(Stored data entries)
------------------------------------------------------------

(* ===== verification/PdnsdCacheOps.v ===== *)
(** * The operations of the DNS cache keep its invariant

    On the invariant of [PdnsdCacheInv]: what purging one entry, adding, changing
    and looking up entries do, on every branch. *)

From S2P Require Import Prelude.
From S2P Require Import PdnsdNames.
From S2P Require Import PdnsdCompress.
From S2P Require Import PdnsdHash.
From S2P Require Import PdnsdSort.
From S2P Require Import PdnsdCent.
From S2P Require Import PdnsdCache.
From S2P Require Import PdnsdCentInv.
From S2P Require Import PdnsdCacheInv.

Open Scope Z_scope.

(** ** Names *)

Lemma drop_label l ls : drop (length l) (l ++ wire ls) = wire ls.
Proof. by rewrite drop_app_length. Qed.

Lemma label_length l : valid_label l -> b2n (n2b (length l)) = length l /\ (length l =? 0)%nat = false.
Proof. intros [? ?]. rewrite b2n_n2b by lia. split; [done|]. apply Nat.eqb_neq. lia. Qed.

Lemma rhnsegcnt_wire ls : Forall valid_label ls -> rhnsegcnt (wire ls) = Some (length ls).
Proof.
  unfold rhnsegcnt. intros V. assert (length (wire ls) < S (length (wire ls)))%nat as F by lia. revert F.
  generalize (S (length (wire ls))) as fuel.
  induction V as [|l ls V1 V2 IH]; intros [|fuel] F; [lia|done|lia|].
  rewrite length_wire_cons in F. rewrite wire_cons. cbn [rhnsegcnt_loop]. destruct (label_length l V1) as [-> ->].
  rewrite drop_label, IH by lia. done.
Qed.

Lemma skipsegs_wire ls k : Forall valid_label ls -> skipsegs (wire ls) k = Some (wire (drop k ls)).
Proof.
  intros V. revert k. induction V as [|l ls V1 V2 IH]; intros [|k]; try done.
  rewrite wire_cons. cbn [skipsegs]. destruct (label_length l V1) as [-> ->]. by rewrite drop_label, IH.
Qed.

Section Ops.

Variable abi : sizes.
Variable global : globals.
Variable now : Z.

Notation Core := (Core abi).
Notation Inv := (Inv abi).
Notation cent_ok := (cent_ok abi).
Notation expired := (expired now).
Notation live := (live now).

(** What every operation does that takes nothing local away and adds nothing. *)
Record fine (s s' : cache) : Prop := {
  fi_inv : Inv s';
  fi_kept : kept s s';
  fi_foreign : foreign s s';
  fi_shrinks : shrinks s s';
}.

Lemma fine_refl s : Inv s -> fine s s.
Proof. intros I. by constructor. Qed.

Lemma fine_trans s1 s2 s3 : fine s1 s2 -> fine s2 s3 -> fine s1 s3.
Proof. intros [] []. constructor; [done|by etrans..]. Qed.

Lemma fine_ext s s' : Inv s' -> hash s' = hash s -> cents s' = cents s -> fine s s'.
Proof. intros I Eh Ec. constructor; [done|by apply kept_ext|by apply foreign_ext|by apply shrinks_ext]. Qed.

(** ** Purging one entry *)

Lemma stale_ref_post s c cref i : Core s -> cent_ok c -> post (stale_ref now c cref i) s (fun _ s' => s' = s).
Proof.
  intros K Ok. destruct (co_name _ _ Ok) as (A & [V _] & Nm). unfold stale_ref. pstep. pstep.
  rewrite Nm, rhnsegcnt_wire by done. pstep. eapply (post_mono _ _ (fun _ s' => s' = s)); [|intros r s' ->; by pstep].
  case_match; [by pstep|]. case_match; [|by pstep]. rewrite skipsegs_wire by done. unfold dns_lookup.
  destruct (hash s !! _) as [a|] eqn:Hk; [|by pstep]. destruct (cached _ s _ a K Hk) as (c' & Ha & _).
  pstep. eapply post_load; [done|]. by pstep.
Qed.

------------------------------------------------------------

• _WHAT YOU NEED TO DO_:
Only the span from the line with "Notation Inv := (Inv abi)." through the final line of the records goes in the output, each line unchanged.

• _RESPONSE_:
Notation Inv := (Inv abi).
Notation cent_ok := (cent_ok abi).
Notation expired := (expired now).
Notation live := (live now).

(** What every operation does that takes nothing local away and adds nothing. *)
Record fine (s s' : cache) : Prop := {
  fi_inv : Inv s';
  fi_kept : kept s s';
  fi_foreign : foreign s s';
  fi_shrinks : shrinks s s';
}.

Lemma fine_refl s : Inv s -> fine s s.
Proof. intros I. by constructor. Qed.

Lemma fine_trans s1 s2 s3 : fine s1 s2 -> fine s2 s3 -> fine s1 s3.
Proof. intros [] []. constructor; [done|by etrans..]. Qed.

Lemma fine_ext s s' : Inv s' -> hash s' = hash s -> cents s' = cents s -> fine s s'.
Proof. intros I Eh Ec. constructor; [done|by apply kept_ext|by apply foreign_ext|by apply shrinks_ext]. Qed.

(** ** Purging one entry *)

Lemma stale_ref_post s c cref i : Core s -> cent_ok c -> post (stale_ref now c cref i) s (fun _ s' => s' = s).
Proof.
  intros K Ok. destruct (co_name _ _ Ok) as (A & [V _] & Nm). unfold stale_ref. pstep. pstep.
  rewrite Nm, rhnsegcnt_wire by done. pstep. eapply (post_mono _ _ (fun _ s' => s' = s)); [|intros r s' ->; by pstep].
  case_match; [by pstep|]. case_match; [|by pstep]. rewrite skipsegs_wire by done. unfold dns_lookup.
  destruct (hash s !! _) as [a|] eqn:Hk; [|by pstep]. destruct (cached _ s _ a K Hk) as (c' & Ha & _).
  pstep. eapply post_load; [done|]. by pstep.
Qed.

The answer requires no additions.